Please note: We are aware of an issue affecting replies on the Arm Community forums, which may not be loading as expected.

We apologize for any inconvenience and appreciate your patience while we investigate and work to resolve the issue.

Thank you for your understanding.


This discussion has been locked.
You can no longer post new replies to this discussion.
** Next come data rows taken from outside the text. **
Lemma feed_shared_by_two : shared_by_two project operators fresh.
Proof.
  intros f w a b Hreach Hlive Hab.
  pose proof (reachable_consistent (f, w) Hreach) as Hk.
  unfold consistent in Hk. simpl in Hk. rewrite Hlive, Hab in Hk.
  destruct Hk as [Hr Hc]. simpl in Hr. rewrite Hr in Hc. simpl in Hc.
  split; [exact Hc|]. split; [exact Hr|].
  split; [apply tick_calls_project_once; exact Hc|].
  split; [|split].
  - destruct (tick_multicasts f w) as [ns Hns].
    exists ns. rewrite Hns, Hab. reflexivity.
  - destruct (settle_multicasts f w) as [ns Hns].
    exists ns. rewrite Hns, Hab. reflexivity.
  - intros ev. apply timer_follows_refcount.
    apply reachable_step. exact Hreach.
Qed.

End FeedFacts.

(* ====================================================================== *)
(** * The event feed *)
(* ====================================================================== *)

Lemma takeWhile_never_stops events : takeWhile_predicate events = true.
Proof.
  unfold takeWhile_predicate. rewrite Z.geb_leb. apply Z.leb_le.
  apply Nat2Z.is_nonneg.
Qed.

(** The comparator throws on every pair of arguments. *)
Lemma comparator_throws prevEvents currEvents :
  comparator prevEvents currEvents =
    Throw (mk_error ReferenceError "lastEvents is not defined").
Proof. reflexivity. Qed.

Lemma events_operators_first s events :
  hasKey s = false ->
  events_operators s events =
    (mk_distinct true events, Some (Next (map_project events))).
Proof.
  intros H. unfold events_operators.
  rewrite takeWhile_never_stops, H. reflexivity.
Qed.

Lemma events_operators_later s events :
  hasKey s = true ->
  events_operators s events =
    (s, Some (Err (mk_error ReferenceError "lastEvents is not defined"))).
Proof.
  intros H. unfold events_operators.
  rewrite takeWhile_never_stops, H, comparator_throws. reflexivity.
Qed.

Section EventFeedFacts.

Variable env : environment.

Lemma events_project_world w :
  snd (events_project env w) = snd (getEvents env VNull VNull w).
Proof.
  unfold events_project, bind.
  destruct (getEvents env VNull VNull w) as [[r | e] w']; reflexivity.
Qed.

Lemma events_project_fulfilled w events :
  truthy (_jwtToken (this w)) = true ->
  events_fetched env (length (sent w)) = Some events ->
  events_project env w =
    (Return (Fulfilled events),
     mk_world (this w) (sent w ++ [events_options env (_jwtToken (this w))])
       (console w)).
Proof.
  intros H Hf. unfold events_project, bind.
  rewrite (getEvents_fulfilled env VNull VNull w events H Hf). reflexivity.
Qed.

Lemma events_project_rejected w e :
  truthy (_jwtToken (this w)) = true ->
  events_failure env w = Some e ->
  events_project env w =
    (Return (Rejected e),
     mk_world (this w) (sent w ++ [events_options env (_jwtToken (this w))])
       (console w)).
Proof.
  intros H Hf. unfold events_project, bind.
  rewrite (getEvents_rejected env VNull VNull w e H Hf). reflexivity.
Qed.
(* ===== verification/BTree.v ===== *)
(** * Ordered maps

    The standard library's [BTreeMap], as the strictly sorted association list
    that its iterators enumerate.  [RangeMap] (range-map) and [TimerQueue]
    (ktime) are built on it. *)

From S2P Require Import Prelude.
From Stdlib Require Import Sorting.Sorted.

(** Rust's [Ord], as a decidable strict total order. *)
Class KeyOrd (K : Type) := {
  kltb : K -> K -> bool;
  kltb_irrefl : forall k, kltb k k = false;
  kltb_trans : forall a b c, kltb a b = true -> kltb b c = true -> kltb a c = true;
  kltb_total : forall a b, kltb a b = false -> kltb b a = false -> a = b;
}.

#[export] Program Instance Z_ord : KeyOrd Z := {| kltb := Z.ltb |}.
Next Obligation. intros. apply Z.ltb_irrefl. Qed.
Next Obligation. simpl. intros. lia. Qed.
Next Obligation. simpl. intros. lia. Qed.

(** The derived [Ord] of a pair is lexicographic. *)
#[export] Program Instance pair_ord {A B} `{KeyOrd A, KeyOrd B} : KeyOrd (A * B) :=
  {| kltb p q := kltb p.1 q.1 || (negb (kltb q.1 p.1) && kltb p.2 q.2) |}.
Next Obligation. intros. simpl. by rewrite !kltb_irrefl. Qed.
Next Obligation.
  intros A B HA HB [a1 a2] [b1 b2] [c1 c2]; simpl; intros E1 E2.
  apply orb_true_iff in E1, E2. rewrite !andb_true_iff, !negb_true_iff in *.
  destruct E1 as [E1|[E1 F1]], E2 as [E2|[E2 F2]].
  - by rewrite (kltb_trans _ _ _ E1 E2).
  - destruct (kltb b1 c1) eqn:E; [by rewrite (kltb_trans _ _ _ E1 E)|].
    by rewrite <- (kltb_total _ _ E E2), E1.
  - destruct (kltb a1 b1) eqn:E; [by rewrite (kltb_trans _ _ _ E E2)|].
    by rewrite (kltb_total _ _ E E1), E2.
  - destruct (kltb a1 b1) eqn:Ea, (kltb b1 c1) eqn:Eb.
    + by rewrite (kltb_trans _ _ _ Ea Eb).
    + by rewrite <- (kltb_total _ _ Eb E2), Ea.
    + by rewrite (kltb_total _ _ Ea E1), Eb.
    + pose proof (kltb_total _ _ Ea E1); pose proof (kltb_total _ _ Eb E2); subst.
      rewrite kltb_irrefl, (kltb_trans _ _ _ F1 F2). done.
Qed.
Next Obligation.
  intros A B HA HB [a1 a2] [b1 b2]; simpl; intros E1 E2.
  apply orb_false_iff in E1 as [E1 F1], E2 as [E2 F2].
  rewrite E1, E2 in *. simpl in *. f_equal; by apply kltb_total.
Qed.

Section BTreeMap.
Context {K V : Type} `{KeyOrd K}.
Implicit Types (m : list (K * V)) (k : K) (v : V).

Definition keqb (a b : K) : bool := negb (kltb a b) && negb (kltb b a).

Fixpoint bt_get (m : list (K * V)) (k : K) : option V :=
  match m with
  | [] => None
  | (k', v) :: m => if keqb k k' then Some v else bt_get m k
  end.

(** [BTreeMap::insert]: the map after the call; the value it returns is
    [bt_get m k]. *)
Fixpoint bt_insert (m : list (K * V)) (k : K) (v : V) : list (K * V) :=
  match m with
  | [] => [(k, v)]
  | (k', v') :: m' =>
      if kltb k k' then (k, v) :: m
      else if kltb k' k then (k', v') :: bt_insert m' k v
      else (k', v) :: m'
  end.

(** [BTreeMap::remove]: the map after the call. *)
Fixpoint bt_remove (m : list (K * V)) (k : K) : list (K * V) :=
  match m with
  | [] => []
  | (k', v') :: m' => if keqb k k' then m' else (k', v') :: bt_remove m' k
  end.

(** [range(..k)] and [range(k..)]. *)
Definition bt_below m k : list (K * V) := List.filter (fun p => kltb p.1 k) m.
Definition bt_from m k : list (K * V) := List.filter (fun p => negb (kltb p.1 k)) m.

(** [split_off(k)] leaves the keys below [k] and returns the others. *)
Definition bt_split_off m k : list (K * V) * list (K * V) := (bt_below m k, bt_from m k).

(** [append] moves every entry of the second map into the first. *)
Definition bt_append (m1 m2 : list (K * V)) : list (K * V) :=
  fold_left (fun m p => bt_insert m p.1 p.2) m2 m1.

(** [range(..).last()] and [last_entry]. *)
Definition bt_last m : option (K * V) := last m.

Definition key_lt (p q : K * V) : Prop := kltb p.1 q.1 = true.
Definition bt_wf m : Prop := StronglySorted key_lt m.

Lemma keqb_eq a b : keqb a b = true <-> a = b.
Proof.
  unfold keqb. rewrite andb_true_iff, !negb_true_iff. split.
  - intros [? ?]. by apply kltb_total.
  - intros ->. by rewrite kltb_irrefl.
Qed.

Lemma keqb_refl a : keqb a a = true.
Proof. by apply keqb_eq. Qed.

Lemma keqb_neq a b : keqb a b = false <-> a <> b.
Proof. rewrite <- keqb_eq. by destruct (keqb a b). Qed.

Lemma kltb_keqb a b : kltb a b = true -> keqb a b = false.
Proof. intros E. unfold keqb. by rewrite E. Qed.

Lemma kltb_asym a b : kltb a b = true -> kltb b a = false.
Proof.
  intros E. destruct (kltb b a) eqn:F; [|done].
  by rewrite <- (kltb_irrefl a), (kltb_trans _ _ _ E F).
Qed.

Lemma bt_wf_inv p m : bt_wf (p :: m) -> bt_wf m /\ Forall (key_lt p) m.
Proof. by inversion 1. Qed.

Lemma bt_get_None_lt m k : Forall (fun p => kltb k p.1 = true) m -> bt_get m k = None.
Proof.
  induction 1 as [|[k' v'] m E _ IH]; simpl in *; [done|]. by rewrite kltb_keqb.
Qed.

Lemma bt_get_In m k v : bt_wf m -> bt_get m k = Some v <-> In (k, v) m.
Proof.
  induction m as [|[k' v'] m IH]; simpl; [naive_solver|].
  intros [Hwf HF]%bt_wf_inv. specialize (IH Hwf).
  destruct (keqb k k') eqn:E.
  - apply keqb_eq in E as ->. split; [intros [= ->]; auto|].
    intros [[= <-]|Hin]; [done|]. rewrite Forall_forall in HF.
    apply list_elem_of_In, HF in Hin. unfold key_lt in Hin; simpl in Hin.
    by rewrite kltb_irrefl in Hin.
  - apply keqb_neq in E. rewrite IH. naive_solver.
Qed.

Lemma Forall_bt_insert (P : K * V -> Prop) m k v :
  P (k, v) -> Forall P m -> Forall P (bt_insert m k v).
Proof.
  intros Hk HF. induction HF as [|[k' v'] m Hp HF IH]; simpl; [by repeat constructor|].
  destruct (kltb k k') eqn:E1; [repeat constructor; done|].
  destruct (kltb k' k) eqn:E2; [by constructor|].
  rewrite <- (kltb_total _ _ E1 E2). by constructor.
Qed.

Lemma bt_insert_wf m k v : bt_wf m -> bt_wf (bt_insert m k v).
Proof.
  induction m as [|[k' v'] m IH]; simpl; [repeat constructor|].
  intros Hwf. destruct (bt_wf_inv _ _ Hwf) as [Hm HF].
  destruct (kltb k k') eqn:E1.
  - constructor; [done|]. constructor; [done|].
    eapply Forall_impl; [exact HF|]. intros p Hp. by apply (kltb_trans _ k').
  - destruct (kltb k' k) eqn:E2.
    + constructor; [by apply IH|]. by apply Forall_bt_insert.
    + by constructor.
Qed.

Lemma bt_get_insert m k v k' :
  bt_wf m -> bt_get (bt_insert m k v) k' = if keqb k' k then Some v else bt_get m k'.
Proof.
  induction m as [|[k0 v0] m IH]; simpl; [done|].
  intros [Hm HF]%bt_wf_inv.
  destruct (kltb k k0) eqn:E1; simpl; [by destruct (keqb k' k)|].
  destruct (kltb k0 k) eqn:E2; simpl.
  - rewrite IH by done. destruct (keqb k' k0) eqn:E; [|done].
    apply keqb_eq in E as ->. by rewrite kltb_keqb.
  - rewrite (kltb_total _ _ E1 E2). by destruct (keqb k' k0).
Qed.

Lemma bt_remove_sub m k p : In p (bt_remove m k) -> In p m.
Proof.
  induction m as [|[k' v'] m IH]; simpl; [done|].
  destruct (keqb k k'); simpl; naive_solver.
Qed.

Lemma bt_remove_wf m k : bt_wf m -> bt_wf (bt_remove m k).
Proof.
  induction m as [|[k' v'] m IH]; simpl; [done|].
  intros [Hm HF]%bt_wf_inv. destruct (keqb k k'); [done|].
  constructor; [by apply IH|]. rewrite Forall_forall in *. intros p Hp.
  apply HF, list_elem_of_In, (bt_remove_sub _ k), list_elem_of_In, Hp.
Qed.

Lemma bt_get_remove m k k' :
  bt_wf m -> bt_get (bt_remove m k) k' = if keqb k' k then None else bt_get m k'.
Proof.
  induction m as [|[k0 v0] m IH]; simpl; [by destruct (keqb k' k)|].
  intros [Hm HF]%bt_wf_inv. destruct (keqb k k0) eqn:E; simpl.
  - apply keqb_eq in E as ->. destruct (keqb k' k0) eqn:E; [|done].
    apply keqb_eq in E as ->. by apply bt_get_None_lt.
  - rewrite IH by done. destruct (keqb k' k0) eqn:E'; [|done].
    apply keqb_eq in E' as ->. destruct (keqb k0 k) eqn:E''; [|done].
    apply keqb_eq in E'' as ->. by rewrite keqb_refl in E.
Qed.

Lemma bt_filter_wf (f : K * V -> bool) m : bt_wf m -> bt_wf (List.filter f m).
Proof.
  induction m as [|p m IH]; simpl; [done|]. intros [Hm HF]%bt_wf_inv.
  destruct (f p); [|by apply IH]. constructor; [by apply IH|].
  rewrite Forall_forall in *. intros q Hq. apply HF, list_elem_of_In.
  apply list_elem_of_In, filter_In in Hq. naive_solver.
Qed.

(** A key separates a sorted map into a prefix and a suffix. *)
Lemma bt_below_from m k : bt_wf m -> m = bt_below m k ++ bt_from m k.
Proof.
  unfold bt_below, bt_from. induction m as [|p m IH]; simpl; [done|].
  intros [Hm HF]%bt_wf_inv. destruct (kltb p.1 k) eqn:E; simpl.
  - f_equal. by apply IH.
  - assert (Hnil : List.filter (fun q => kltb q.1 k) m = []).
    { clear IH Hm. induction HF as [|q m Hq _ IH]; simpl; [done|].
      destruct (kltb q.1 k) eqn:E'; [|done].
      by rewrite (kltb_trans _ _ _ Hq E') in E. }
    rewrite Hnil in *. simpl. f_equal. by apply IH.
Qed.

Lemma bt_insert_snoc m k v : Forall (fun p => kltb p.1 k = true) m -> bt_insert m k v = m ++ [(k, v)].
Proof.
  induction 1 as [|[k' v'] m E _ IH]; simpl in *; [done|].
  by rewrite (kltb_asym _ _ E), E, IH.
Qed.

(** Appending a map whose keys are all greater is concatenation. *)
Lemma bt_append_app m1 m2 : bt_wf (m1 ++ m2) -> bt_append m1 m2 = m1 ++ m2.
Proof.
  unfold bt_append. revert m1. induction m2 as [|[k v] m2 IH]; intros m1 Hwf; simpl.
  - by rewrite app_nil_r.
  - rewrite bt_insert_snoc.
    + rewrite IH, <- app_assoc; [done|]. by rewrite <- app_assoc.
    + clear IH. induction m1 as [|p m1 IH]; [constructor|].
      apply bt_wf_inv in Hwf as [Hwf HF]. constructor; [|by apply IH].
      rewrite Forall_app, Forall_cons in HF. apply HF.
Qed.

Lemma bt_append_wf m1 m2 : bt_wf m1 -> bt_wf (bt_append m1 m2).
Proof.
  unfold bt_append. revert m1. induction m2 as [|p m2 IH]; intros m1 Hwf; simpl; [done|].
  by apply IH, bt_insert_wf.
Qed.

Lemma bt_insert_split m k v :
  bt_wf m -> bt_get m k = None -> bt_insert m k v = bt_below m k ++ (k, v) :: bt_from m k.
Proof.
  unfold bt_below, bt_from. induction m as [|[k' v'] m IH]; simpl; [done|].
  intros [Hm HF]%bt_wf_inv Hget. destruct (kltb k k') eqn:E1.
  - rewrite (kltb_asym _ _ E1). simpl.
    assert (HF' : Forall (fun p => kltb p.1 k = false) m).
    { eapply Forall_impl; [exact HF|]. intros p Hp. apply kltb_asym. by apply (kltb_trans _ k'). }
    clear -HF'. assert (List.filter (fun p : K * V => kltb p.1 k) m = []
      /\ List.filter (fun p : K * V => negb (kltb p.1 k)) m = m) as [-> ->]; [|done].
    induction HF' as [|p m Hp _ [IH1 IH2]]; simpl; [done|]. by rewrite Hp, IH1; simpl; rewrite IH2.
  - destruct (kltb k' k) eqn:E2; simpl.
    + rewrite IH; [done..|]. destruct (keqb k k'); [done|]. done.
    + rewrite (kltb_total _ _ E1 E2), keqb_refl in Hget. done.
Qed.

Lemma bt_remove_snoc m k v : bt_wf (m ++ [(k, v)]) -> bt_remove (m ++ [(k, v)]) k = m.
Proof.
  induction m as [|[k' v'] m IH]; simpl; [by rewrite keqb_refl|].
  intros [Hm HF]%bt_wf_inv. rewrite Forall_app, Forall_singleton in HF.
  destruct HF as [_ Hlt]. unfold key_lt in Hlt; simpl in Hlt.
  rewrite (proj2 (keqb_neq k k')); [by rewrite IH|]. intros ->. by rewrite kltb_irrefl in Hlt.
Qed.

(** Two sorted maps with the same lookups are the same list. *)
Lemma bt_ext m1 m2 :
  bt_wf m1 -> bt_wf m2 -> (forall k, bt_get m1 k = bt_get m2 k) -> m1 = m2.
Proof.
  revert m2. induction m1 as [|[k1 v1] m1 IH]; intros m2 H1 H2 Hget.
  - destruct m2 as [|[k2 v2] m2]; [done|]. specialize (Hget k2). simpl in Hget.
    by rewrite keqb_refl in Hget.
  - destruct m2 as [|[k2 v2] m2].
    { specialize (Hget k1). simpl in Hget. by rewrite keqb_refl in Hget. }
    apply bt_wf_inv in H1 as [H1 F1], H2 as [H2 F2].
    assert (k1 = k2) as <-.
    { apply kltb_total.
      - destruct (kltb k1 k2) eqn:E; [|done]. specialize (Hget k1). simpl in Hget.
        rewrite keqb_refl, (kltb_keqb _ _ E), bt_get_None_lt in Hget; [done|].
        eapply Forall_impl; [exact F2|]. intros p. by apply kltb_trans.
      - destruct (kltb k2 k1) eqn:E; [|done]. specialize (Hget k2). simpl in Hget.
        rewrite keqb_refl, (kltb_keqb _ _ E), bt_get_None_lt in Hget; [done|].
        eapply Forall_impl; [exact F1|]. intros p. by apply kltb_trans. }
    pose proof (Hget k1) as Hk. simpl in Hk. rewrite !keqb_refl in Hk. injection Hk as <-.
    f_equal. apply IH; [done..|]. intros k. specialize (Hget k). simpl in Hget.
    destruct (keqb k k1) eqn:E; [|done]. apply keqb_eq in E as ->.
    by rewrite !bt_get_None_lt.
Qed.

End BTreeMap.

#[export] Hint Resolve bt_insert_wf bt_remove_wf bt_filter_wf bt_append_wf : umi.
If you have a question you can start a new discussion

Cortex A9 L1d cache profiling

Hi, I am trying to profile L1d cache utilisation on a Cortex A9 device (Zynq7020)

To do so, I am using the Performance Monitoring Unit, specifically these two counters (ARMv7 Technical Reference Manual, C12.8):

  • 0x03, Level 1 data cache refill  (CACHEREFILL)
  • 0x04, Level 1 data cache access  (CACHEACCESS)

To get the miss rate from that, I calculate:

100*CACHEREFILL/CACHEACCESS

As also mentioned in the Xilinx document "ug1145, ch: PS profile counters"

Finally, I disable compiler optimisations and iterate through a growing array like so :

#define NMAX 1000000

volatile uint8_t A[NMAX]

for(int n=20; n<NMAX; n++) {
  Xil_DCacheInvalidate();

  startEventMonitoring();
  volatile int result = 0;
  for(int i=0; i<n; i++) {
    result += A[i];
  }
  readEventMonitoring();
}

..But the numbers for cache miss rate do not make sense :)

When for example n=990000, the array is larger than the L1d cache (32kB) but the reported miss rate is 0.3% (?)

In that case CACHEACCESS is 9971321 and CACHEREFILL is 31190

I have checked that the cache is indeed invalidated by the Xilinx BSP, that the PMU counters are indeed 0 in the beginning of each iteration, that nothing is optimised away etc

What am I not understanding correctly?

Thank you,
Alex